UK House prices weigh on Sterling
28 March 2008
The Pound weakened across the board this morning, after it was revealed that UK house prices fell for a fifth consecutive month according to the Nationwide building society. The survey indicated that prices fell 0.6%m/m in March, bringing the annual rate of inflation to 1.1%y/y; the slowest rate of growth in 12 years. The average house price in the UK fell to £179,110 in March, from £179,358 in February.

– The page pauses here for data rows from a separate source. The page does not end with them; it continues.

Lemma read_loop_spec (fuel : nat) :
  forall buffer_size input eof carry t n,
    0 < buffer_size -> length input < fuel ->
    (eof = true -> input = []) ->
    exists carry' t' n',
      read_loop fuel buffer_size input eof (carry, t, n)
      = Some (carry', t', n') /\
      ingest_rest input carry t n = ingest_rest [] carry' t' n'.
Proof.
  induction fuel as [|fuel IH]; intros B input eof carry t n HB Hfuel Heof;
    [lia|].
  cbn [read_loop].
  destruct eof.
  - rewrite (Heof eq_refl); exists carry, t, n; auto.
  - destruct (firstn B input) as [|a chunk] eqn:Hchunk.
    + assert (input = []).
      { destruct input; [reflexivity|].
        destruct B; [lia | discriminate]. }
      subst input; exists carry, t, n; auto.
    + destruct (@scan_chunk_spec (S (length (a :: chunk))) (a :: chunk) []
                  carry t n (Nat.lt_succ_diag_r _))
        as (carry1 & t1 & n1 & Hrun & Hspec).
      rewrite Hrun.
      assert (Hlen : length (skipn B input) < length input).
      { rewrite length_skipn.
        destruct input; [rewrite firstn_nil in Hchunk; discriminate|].
        cbn [length]; lia. }
      destruct (IH B (skipn B input) (length input <? B) carry1 t1 n1 HB
                  ltac:(lia)) as (carry' & t' & n' & Hrun' & Hspec').
      { intros Hlt; apply Nat.ltb_lt in Hlt.
        apply skipn_all2; lia. }
      exists carry', t', n'; split; [exact Hrun'|].
      rewrite <- Hspec', <- Hspec, app_nil_r, <- Hchunk, firstn_skipn.
      reflexivity.
Qed.

Lemma count_each_length (ws : list (list ascii)) :
  forall n, (0 <= n < size_t_modulus)%Z ->
  count_each ws n = ((n + Z.of_nat (length ws)) mod size_t_modulus)%Z.
Proof.
  unfold count_each, size_t_modulus.
  induction ws as [|w ws IH]; intros n Hn; cbn [fold_left length].
  - rewrite Z.add_0_r, Z.mod_small by lia; reflexivity.
  - rewrite IH by (unfold size_t_inc, size_t_modulus;
                   apply Z.mod_pos_bound; lia).
    unfold size_t_inc, size_t_modulus.
    rewrite Z.add_mod_idemp_l by lia.
    f_equal; lia.
Qed.

Lemma ingest_rest_end (carry : list ascii) (t : RadixTrie) (n : Z) :
  ingest_rest [] carry t n =
  match carry with
  | [] => (t, n)
  | _ :: _ => insert_trimmed carry t n
  end.
Proof.
  unfold ingest_rest, lines_from, insert_trimmed; cbn [records_from].
  destruct carry as [|a carry]; [reflexivity|].
  cbn [map filter]; destruct (trim_view (a :: carry)); reflexivity.
Qed.

(** The ingest inserts the trimmed non-empty lines of the stream, in
    order, and counts them. *)
Lemma bulk_insert_from_file_spec (input : list ascii) (buffer_size : nat)
    (t : RadixTrie) :
  0 < buffer_size ->
  bulk_insert_from_file input buffer_size t =
  ((Z.of_nat (length (trimmed_lines input)) mod size_t_modulus)%Z,
   insert_each (trimmed_lines input) t).
Proof.
  intros HB; unfold bulk_insert_from_file.
  destruct (@read_loop_spec (S (length input)) buffer_size input false []
              t 0%Z HB (Nat.lt_succ_diag_r _))
    as (carry & t' & n & Hrun & Hspec); [discriminate|].
  rewrite Hrun.
  rewrite <- (Z.add_0_l (Z.of_nat _)).
  rewrite <- count_each_length by (unfold size_t_modulus; lia).
  change (trimmed_lines input) with (lines_from input []).
  assert (E : ingest_rest input [] t 0%Z =
              (insert_each (lines_from input []) t,
               count_each (lines_from input []) 0%Z)) by reflexivity.
  rewrite Hspec, ingest_rest_end in E.
  destruct carry as [|a carry].
  - inversion E; reflexivity.
  - destruct (insert_trimmed (a :: carry) t' n) as [t'' n'].
    inversion E; reflexivity.
Qed.

Lemma bulk_insert_zero_buffer (input : list ascii) (t : RadixTrie) :
  bulk_insert_from_file input 0 t = (0%Z, t).
Proof. reflexivity. Qed.

Lemma bulk_insert_is_insert_each (input : list ascii) (buffer_size : nat)
    (t : RadixTrie) :
  exists ws, snd (bulk_insert_from_file input buffer_size t) = insert_each ws t.
Proof.
  destruct buffer_size as [|B].
  - exists []; reflexivity.
  - exists (trimmed_lines input).
    rewrite bulk_insert_from_file_spec by lia; reflexivity.
Qed.

(** ** The invariants of the reachable states *)

Lemma wf_new_trie : wf_trie new_trie.
Proof.
  split; try reflexivity.
  unfold wf_node; cbn; repeat split; constructor.
Qed.

Lemma wf_insert (w : list ascii) (t : RadixTrie) :
  wf_trie t -> wf_trie (insert w t).
Proof.
  intros Hwf.
  destruct w as [|c w]; [exact Hwf|].
  destruct (@insert_spec (c :: w) t ltac:(discriminate))
    as (r & n & -> & Hrel).
  destruct (insert_rel_shape Hrel) as (Hkey & Hend & _).
  destruct Hwf as [Hk He Hn Hc].
  split; cbn [root word_count_]; try congruence.
  - exact (insert_rel_wf Hrel Hn).
  - destruct (insert_rel_count Hrel) as [(-> & -> & _)|(-> & Hcnt)];
      [exact Hc|].
    rewrite Hcnt, Hc, Nat2Z.inj_succ.
    unfold size_t_inc, size_t_modulus.
    rewrite Z.add_mod_idemp_l by lia.
    f_equal; lia.
Qed.

Lemma wf_insert_each (ws : list (list ascii)) :
  forall t, wf_trie t -> wf_trie (insert_each ws t).
Proof.
  induction ws as [|w ws IH]; intros t Hwf; [exact Hwf|].
  apply IH, wf_insert, Hwf.
Qed.

Lemma wf_remove (w : list ascii) (t : RadixTrie) :
  wf_trie t -> wf_trie (snd (remove w t)).
Proof.
  intros Hwf.
  destruct (remove_spec w t)
    as [(_ & -> & _)|(p & node & Hf & Hnode & He & _ & ->)];
    [exact Hwf|].
  destruct (find_node_sound Hf) as (Hw & Hp & node' & Hsp).
  rewrite (path_spells_node_at Hsp) in Hnode; inversion Hnode; subst node'.
  destruct (node_update_shape (set_is_end false) (root t) Hp)
    as (Hkey & Hend & _).
  destruct Hwf as [Hk Hr Hn Hc].
  split; cbn [snd root word_count_]; try congruence.
  - apply node_update_wf, Hn.
  - destruct (path_spells_clear Hsp He []) as (a & b & Ha & Hb).
    apply (f_equal (@length _)) in Ha, Hb.
    rewrite words_of_length in Ha, Hb.
    rewrite length_app in Ha, Hb; cbn [length] in Ha.
    rewrite Hc, Ha, Hb.
    unfold size_t_dec, size_t_modulus.
    rewrite Zminus_mod_idemp_l.
    f_equal; lia.
Qed.

Lemma wf_clear (t : RadixTrie) : wf_trie (clear t).
Proof. exact wf_new_trie. Qed.

Lemma reachable_wf (t : RadixTrie) : reachable t -> wf_trie t.
Proof.
  induction 1 as [|w t _ IH|w t _ IH|t _ IH|input B t _ IH].
  - exact wf_new_trie.
  - apply wf_insert, IH.
  - apply wf_remove, IH.
  - apply wf_clear.
  - destruct (bulk_insert_is_insert_each input B t) as (ws & ->).
    apply wf_insert_each, IH.
Qed.

Lemma insert_reachable_reachable (t : RadixTrie) :
  insert_reachable t -> reachable t.
Proof. induction 1; constructor; assumption. Qed.

Lemma word_count_range (t : RadixTrie) :
  wf_trie t -> (0 <= word_count_ t < size_t_modulus)%Z.
Proof.
  intros Hwf; rewrite (wf_count Hwf).
  apply Z.mod_pos_bound; unfold size_t_modulus; lia.
Qed.

Lemma insert_words (w : list ascii) (t : RadixTrie) :
  wf_trie t -> w <> [] ->
  forall x, In x (words_of (root (insert w t)) []) <->
            x = w \/ In x (words_of (root t) []).
Proof.
  intros Hwf Hw x.
  rewrite (words_of_root Hwf), (words_of_root (wf_insert w Hwf)).
  destruct (insert_spec t Hw) as (r & n & -> & Hrel).
  apply (insert_rel_words Hrel []).
Qed.

(** Inserting a stored word changes nothing at all. *)
Lemma insert_present (w : list ascii) (t : RadixTrie) :
  wf_trie t -> search w t = true -> insert w t = t.
Proof.
  intros Hwf Hs.
  destruct w as [|c w]; [reflexivity|].
  pose proof (wf_insert (c :: w) Hwf) as Hwf'.
  pose proof (@insert_words (c :: w) t Hwf ltac:(discriminate)) as Hwords.
  destruct (@insert_spec (c :: w) t ltac:(discriminate))
    as (r & n & E & Hrel).
  rewrite E in *.
  destruct (insert_rel_count Hrel) as [(-> & -> & _)|(_ & Hcnt)];
    [destruct t; reflexivity|].
  exfalso.
  apply (search_iff _ Hwf) in Hs.
  assert (Heq : words_of r [] = words_of (root t) []).
  { apply sorted_unique.
    - apply words_of_sorted, (wf_nodes Hwf').
    - apply words_of_sorted, (wf_nodes Hwf).
    - intros x; rewrite (Hwords x); cbn [root]; intuition congruence. }
  apply (f_equal (@length _)) in Heq.
  rewrite !words_of_length in Heq; lia.
Qed.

The survey reaffirms that the UK housing sector remains under significant pressure from increased affordability constraints and markedly tighter lending conditions. Despite the Bank of England cutting the UK base rate by 0.5% in the last 4 months, interbank rates (the rate at which banks lend to each other) have remained elevated. The three-month London Interbank Offered Rate (LIBOR) rose above 6% this week, its highest level this year and 0.75% above the Central Bank's base rate.
The data came after the Nationwide yesterday revealed it was withdrawing some of its best deals from the mortgage market in an attempt to concentrate of its current lending book. It said it would raise the rates on all fixed-rate products by 0.2% and increase some tracker mortgages by up to 0.57%.
In consequence, Sterling fell against the US Dollar and plunged to an all time low against the Euro, making one Pound worth €1.2631.